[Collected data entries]
(** X11. With unique ids, while the delete of a row is in flight both
    counters have dropped by that row: there is one task less, and one
    completed task less exactly when the row was completed. *)
Theorem delete_lowers_the_counts (st : State) (t : Todo.t) :
  In t (tasks st) ->
  unique_ids (tasks st) ->
  S (totalCount (tasks (now (deleteTask (Todo.id t) st)))) = totalCount (tasks st)
  /\ (completedCount (tasks (now (deleteTask (Todo.id t) st)))
      + (if Todo.completed t then 1 else 0)
      = completedCount (tasks st))%nat.
Proof.
  intros Hin Huniq.
  destruct (split_at_row _ _ Huniq Hin) as (before & after & Hsplit & Hothers).
  simpl. rewrite Hsplit.
  change (filter (fun task => negb (Todo.id task =? Todo.id t)%Z) (before ++ t :: after))
    with (filter (keeps (Todo.id t)) (before ++ t :: after)).
  rewrite (filter_drops_row before after t Hothers).
  unfold totalCount. rewrite !length_app. simpl. split; [lia|].
  rewrite !completedCount_app, completedCount_cons. lia.
Qed.

Lemma delete_lowers_the_counts_witness :
  totalCount (tasks (now (deleteTask 2 (Sample.showing Cases.three_rows "" "")))) = 2%nat
  /\ completedCount (tasks (now (deleteTask 2 (Sample.showing Cases.three_rows "" "")))) = 0%nat.
Proof.
  destruct (delete_lowers_the_counts (Sample.showing Cases.three_rows "" "")
              (Sample.row 2 "Pay rent" true)) as (H1 & H2).
  - simpl. auto.
  - unfold unique_ids. simpl. repeat constructor; simpl; intuition discriminate.
  - revert H1 H2. vm_compute. intros H1 H2. split; congruence.
Defined.

(** X12. A delete is in flight; text is typed and submitted from the
    render that shows the filtered list, and the store creates the row;
    then the delete fails.  The rollback writes the collection of before
    the delete: the created row, which was on the page, is gone from it
    although the store has it. *)
Theorem failed_delete_discards_an_add
        (u : str) (st : State) (id : Z) (typed : str)
        (b : backend request) (created : Todo.t) :
  ~ blank typed ->
  b _ (InsertTodo (trim typed) u false) = Reply (Some created) None ->
  fails b (deleteTask id st) ->
  ~ In (Todo.id created) (map Todo.id (tasks st)) ->
  In created
     (tasks (run b (addTask u (handleInputChange typed (now (deleteTask id st))))))
  /\ tasks (settle b (deleteTask id st)
                   (run b (addTask u (handleInputChange typed (now (deleteTask id st))))))
     = tasks st
  /\ ~ In created
       (tasks (settle b (deleteTask id st)
                      (run b (addTask u (handleInputChange typed (now (deleteTask id st))))))).
Proof.
  intros Hnb Hb Hf Hfresh.
  assert (Hback : forall current, tasks (settle b (deleteTask id st) current) = tasks st).
  { intros current. simpl in Hf |- *.
    destruct (Synchronizer.failed_inv _ Hf) as [(d & e & ->) | (e & ->)];
      now rewrite Synchronizer.report_tasks. }
  repeat split.
  - unfold run.
    rewrite (add_settles_created u
               (handleInputChange typed (now (deleteTask id st)))
               (now (addTask u (handleInputChange typed (now (deleteTask id st)))))
               b created Hnb Hb).
    now left.
  - apply Hback.
  - rewrite Hback. intros Hin. apply Hfresh. now apply in_map.
Qed.

Lemma failed_delete_discards_an_add_witness :
  tasks (settle (Cases.refusing_deletes [] (Sample.row 7 "Call mum" false)
                   (Sample.an_Error "offline"))
                (deleteTask 2 (Sample.showing Sample.two_rows "" ""))
                (run (Cases.refusing_deletes [] (Sample.row 7 "Call mum" false)
                        (Sample.an_Error "offline"))
                     (addTask Sample.user
                        (handleInputChange (lit "Call mum")
                           (now (deleteTask 2 (Sample.showing Sample.two_rows "" "")))))))
  = Sample.two_rows.
Proof.
  apply (failed_delete_discards_an_add Sample.user
           (Sample.showing Sample.two_rows "" "") 2 (lit "Call mum")
           (Cases.refusing_deletes [] (Sample.row 7 "Call mum" false)
              (Sample.an_Error "offline"))
           (Sample.row 7 "Call mum" false)).
  - intros H. inversion H as [|? ? Hc _]. discriminate Hc.
  - reflexivity.
  - simpl. unfold failed. simpl. discriminate.
  - simpl. intuition discriminate.
Defined.

Lemma unique_ids_invariant_witness :
  unique_ids
    (tasks (run (Sample.accepting (Sample.row 7 "Call mum" false))
                (handle Sample.user Submit
                        (Sample.showing Sample.two_rows "Call mum" "")))).
Proof.
  apply (Synchronizer.unique_ids_invariant Sample.user Submit
           (Sample.showing Sample.two_rows "Call mum" "")
           (now (handle Sample.user Submit
                        (Sample.showing Sample.two_rows "Call mum" "")))
           (Sample.accepting (Sample.row 7 "Call mum" false))).
  - unfold unique_ids. simpl. repeat constructor; simpl; intuition discriminate.
  - unfold unique_ids. simpl. repeat constructor; simpl; intuition discriminate.
  - split.
    + intros u rows H. injection H as <-. repeat constructor. simpl. tauto.
    + intros text u c row H. injection H as <-. simpl. intuition discriminate.
Defined.

End Composition.

(* ===================================================================== *)
(** ** What the task view shows *)
(* ===================================================================== *)

Module Rendering.

Import TodoApp RowFacts TodoView.

Example footers :
  footer_text 2 2 = party_popper ++ lit " All tasks completed! Great job!"
  /\ footer_text 1 2 = lit "Keep going! 1 task remaining"
  /\ footer_text 0 12 = lit "Keep going! 12 tasks remaining".
Proof. repeat split. Qed.

Lemma completed_plus_open (ts : list Todo.t) :
  (completedCount ts + List.length (filter open ts) = totalCount ts)%nat.
Proof.
  unfold completedCount, totalCount, open.
  induction ts as [|t ts IH]; simpl.
  - reflexivity.
  - destruct (Todo.completed t); simpl; lia.
Qed.

Lemma no_open_iff_all_completed (ts : list Todo.t) :
  filter open ts = [] <-> Forall (fun t => Todo.completed t = true) ts.
Proof.
  unfold open. induction ts as [|t ts IH]; simpl.
  - split; constructor.
  - destruct (Todo.completed t) eqn:E; simpl; split; intros H.
    + constructor; [exact E | now apply IH].
    + apply IH. now inversion H.
    + discriminate H.
    + inversion H. congruence.
Qed.

Lemma keep_going_is_not_all_done (n : Z) : keep_going n <> all_done.
Proof. unfold keep_going, all_done. simpl. discriminate. Qed.

Lemma footers_differ (n : Z) : Some (keep_going n) <> Some all_done.
Proof.
  intros H. apply (keep_going_is_not_all_done n).
  exact (f_equal (fun o => match o with Some x => x | None => [] end) H).
Qed.

Lemma shown_rows_of_page (st : State) (p : page) :
  render st = Page p -> shown_rows p = map row_of (tasks st).
Proof.
  unfold render. destruct (loading st); [discriminate|].
  intros H. injection H as <-. unfold shown_rows. simpl.
  now destruct (tasks st).
Qed.

Lemma page_of (st : State) :
  loading st = false -> exists p, render st = Page p.
Proof. unfold render. intros ->. eexists. reflexivity. Qed.

(** X13. The placeholder is shown exactly while [loading] is set.  On
    the page, the percentage badge, the progress bar and the footer are
    there exactly when the collection is not empty (so the percentage is
    never shown for a division by zero), the empty state exactly when it
    is; the rows are those of the collection, in its order; the notice
    is there exactly when the error cell is not empty. *)
Theorem page_sections_follow_the_collection (st : State) :
  (loading st = true -> render st = LoadingView)
  /\ (loading st = false ->
      exists p,
        render st = Page p
        /\ input p = newTask st
        /\ shown_rows p = map row_of (tasks st)
        /\ (notice p = None <-> error st = [])
        /\ (tasks st = [] ->
            listing p = EmptyState /\ badge p = None /\ bar p = None
            /\ footer p = None)
        /\ (tasks st <> [] ->
            listing p = Rows (map row_of (tasks st))
            /\ badge p = Some (completionPercentage (tasks st))
            /\ bar p = Some (completionPercentage (tasks st))
            /\ footer p <> None)).
Proof.
  split; intros Hl.
  - unfold render. now rewrite Hl.
  - destruct (page_of st Hl) as (p & Hp). exists p.
    split; [exact Hp|].
    split; [|split; [now apply shown_rows_of_page|]];
      unfold render in Hp; rewrite Hl in Hp; injection Hp as <-; simpl.
    + reflexivity.
    + split.
      * destruct (error st); simpl; split; intros H;
          try reflexivity; discriminate H.
      * split.
        -- intros ->. repeat split.
        -- intros Hne. destruct (tasks st) as [|t ts]; [now elim Hne|].
           repeat split. discriminate.
Qed.

Lemma page_sections_follow_the_collection_witness :
  exists p,
    render (Sample.showing Sample.two_rows "" "") = Page p
    /\ badge p = Some 0%float
    /\ notice p = None.
Proof.
  destruct (page_sections_follow_the_collection (Sample.showing Sample.two_rows "" ""))
    as (_ & H).
  destruct (H eq_refl) as (p & Hp & _ & _ & Hn & _ & Hrows).
  exists p. split; [exact Hp|]. split.
  - destruct Hrows as (_ & Hb & _); [discriminate|]. exact Hb.
  - now apply Hn.
Defined.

-- Aim of the task --
Exactly the lines above from the one with "is; the rows" to the one with "(tasks st = [] ->", both included, are to be quoted; leave the rest out.

-- Answer below --
    is; the rows are those of the collection, in its order; the notice
    is there exactly when the error cell is not empty. *)
Theorem page_sections_follow_the_collection (st : State) :
  (loading st = true -> render st = LoadingView)
  /\ (loading st = false ->
      exists p,
        render st = Page p
        /\ input p = newTask st
        /\ shown_rows p = map row_of (tasks st)
        /\ (notice p = None <-> error st = [])
        /\ (tasks st = [] ->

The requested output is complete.